--- WHAT YOU HAVE TO DO ---
Nothing should be left out: output all of the entries exactly.

--- Stored data entries ---
▼

(** Decoding a date of the years 1 to 9999. *)
Lemma decode_in_range z d0 :
  -63082281600000000 <= z < 252455616000000000 ->
  exists d, cm_decode_date z d0 = Some d /\ valid d /\ encode_units d = z /\
    nanosec d = nanosec d0 /\ tz_offset d = tz_offset d0.
Proof.
  intros Hz.
  destruct (cm_decode_date_unfold z d0) as
    (h & mi & s & ms & us & -> & Hh & Hmi & Hs & Hms & Hus & Ht); [consts; lia|].
  rewrite wrapS_small by (try done; change (2 ^ (32 - 1)) with 2147483648; consts; dlia).
  destruct (decode_days_spec (z / UNITS_PER_DAY + CM_BASELINE_DAY))
    as (y & m & d & -> & Hv & Hdays); [consts; dlia|].
  cbn [mbind option_bind].
  eexists. split; [reflexivity|]. split; [split; [exact Hv|unfold valid_tod; simpl; lia]|].
  split; [|done]. rewrite encode_units_days. simpl. unfold tod. simpl. rewrite <- Ht.
  pose proof (Z.div_mod z UNITS_PER_DAY ltac:(done)). consts. lia.
Qed.

Lemma encode_units_inj d1 d2 :
  valid d1 -> valid d2 -> encode_units d1 = encode_units d2 ->
  year d1 = year d2 /\ mon d1 = mon d2 /\ day d1 = day d2 /\ tod d1 = tod d2.
Proof.
  intros [Hd1 Ht1] [Hd2 Ht2] He. rewrite !encode_units_days in He.
  pose proof (tod_range d1 Ht1). pose proof (tod_range d2 Ht2).
  assert (date_days (year d1) (mon d1) (day d1) = date_days (year d2) (mon d2) (day d2)
    /\ tod d1 = tod d2) as [Hdd ?] by (consts; lia).
  apply date_days_inj in Hdd; [|done..]. by simplify_eq.
Qed.

Lemma tod_inj d1 d2 :
  valid_tod d1 -> valid_tod d2 -> tod d1 = tod d2 ->
  hour d1 = hour d2 /\ min d1 = min d2 /\ sec d1 = sec d2 /\
  millisec d1 = millisec d2 /\ microsec d1 = microsec d2.
Proof. unfold valid_tod, tod. lia. Qed.

Lemma date_detail_eq d1 d2 :
  year d1 = year d2 -> mon d1 = mon d2 -> day d1 = day d2 -> hour d1 = hour d2 ->
  min d1 = min d2 -> sec d1 = sec d2 -> millisec d1 = millisec d2 ->
  microsec d1 = microsec d2 -> nanosec d1 = nanosec d2 -> tz_offset d1 = tz_offset d2 ->
  d1 = d2.
Proof. destruct d1, d2. simpl. congruence. Qed.

(** ** Properties of the codec *)

(** The fields of a [date_detail_t] are unsigned. *)
Definition fields_nonneg (d : date_detail) : Prop :=
  0 <= hour d /\ 0 <= min d /\ 0 <= sec d /\ 0 <= millisec d /\ 0 <= microsec d.

Definition with_extras (d d0 : date_detail) : date_detail :=
  mk_date_detail (year d) (mon d) (day d) (hour d) (min d) (sec d)
    (millisec d) (microsec d)
    (if check_zero_date d then 0 else nanosec d0) (tz_offset d0).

▲

--- RESPONSE TO THIS EXERCISE ---
(** Decoding a date of the years 1 to 9999. *)
Lemma decode_in_range z d0 :
  -63082281600000000 <= z < 252455616000000000 ->
  exists d, cm_decode_date z d0 = Some d /\ valid d /\ encode_units d = z /\
    nanosec d = nanosec d0 /\ tz_offset d = tz_offset d0.
Proof.
  intros Hz.
  destruct (cm_decode_date_unfold z d0) as
    (h & mi & s & ms & us & -> & Hh & Hmi & Hs & Hms & Hus & Ht); [consts; lia|].
  rewrite wrapS_small by (try done; change (2 ^ (32 - 1)) with 2147483648; consts; dlia).
  destruct (decode_days_spec (z / UNITS_PER_DAY + CM_BASELINE_DAY))
    as (y & m & d & -> & Hv & Hdays); [consts; dlia|].
  cbn [mbind option_bind].
  eexists. split; [reflexivity|]. split; [split; [exact Hv|unfold valid_tod; simpl; lia]|].
  split; [|done]. rewrite encode_units_days. simpl. unfold tod. simpl. rewrite <- Ht.
  pose proof (Z.div_mod z UNITS_PER_DAY ltac:(done)). consts. lia.
Qed.

Lemma encode_units_inj d1 d2 :
  valid d1 -> valid d2 -> encode_units d1 = encode_units d2 ->
  year d1 = year d2 /\ mon d1 = mon d2 /\ day d1 = day d2 /\ tod d1 = tod d2.
Proof.
  intros [Hd1 Ht1] [Hd2 Ht2] He. rewrite !encode_units_days in He.
  pose proof (tod_range d1 Ht1). pose proof (tod_range d2 Ht2).
  assert (date_days (year d1) (mon d1) (day d1) = date_days (year d2) (mon d2) (day d2)
    /\ tod d1 = tod d2) as [Hdd ?] by (consts; lia).
  apply date_days_inj in Hdd; [|done..]. by simplify_eq.
Qed.

Lemma tod_inj d1 d2 :
  valid_tod d1 -> valid_tod d2 -> tod d1 = tod d2 ->
  hour d1 = hour d2 /\ min d1 = min d2 /\ sec d1 = sec d2 /\
  millisec d1 = millisec d2 /\ microsec d1 = microsec d2.
Proof. unfold valid_tod, tod. lia. Qed.

Lemma date_detail_eq d1 d2 :
  year d1 = year d2 -> mon d1 = mon d2 -> day d1 = day d2 -> hour d1 = hour d2 ->
  min d1 = min d2 -> sec d1 = sec d2 -> millisec d1 = millisec d2 ->
  microsec d1 = microsec d2 -> nanosec d1 = nanosec d2 -> tz_offset d1 = tz_offset d2 ->
  d1 = d2.
Proof. destruct d1, d2. simpl. congruence. Qed.

(** ** Properties of the codec *)

(** The fields of a [date_detail_t] are unsigned. *)
Definition fields_nonneg (d : date_detail) : Prop :=
  0 <= hour d /\ 0 <= min d /\ 0 <= sec d /\ 0 <= millisec d /\ 0 <= microsec d.

Definition with_extras (d d0 : date_detail) : date_detail :=
  mk_date_detail (year d) (mon d) (day d) (hour d) (min d) (sec d)
    (millisec d) (microsec d)
    (if check_zero_date d then 0 else nanosec d0) (tz_offset d0).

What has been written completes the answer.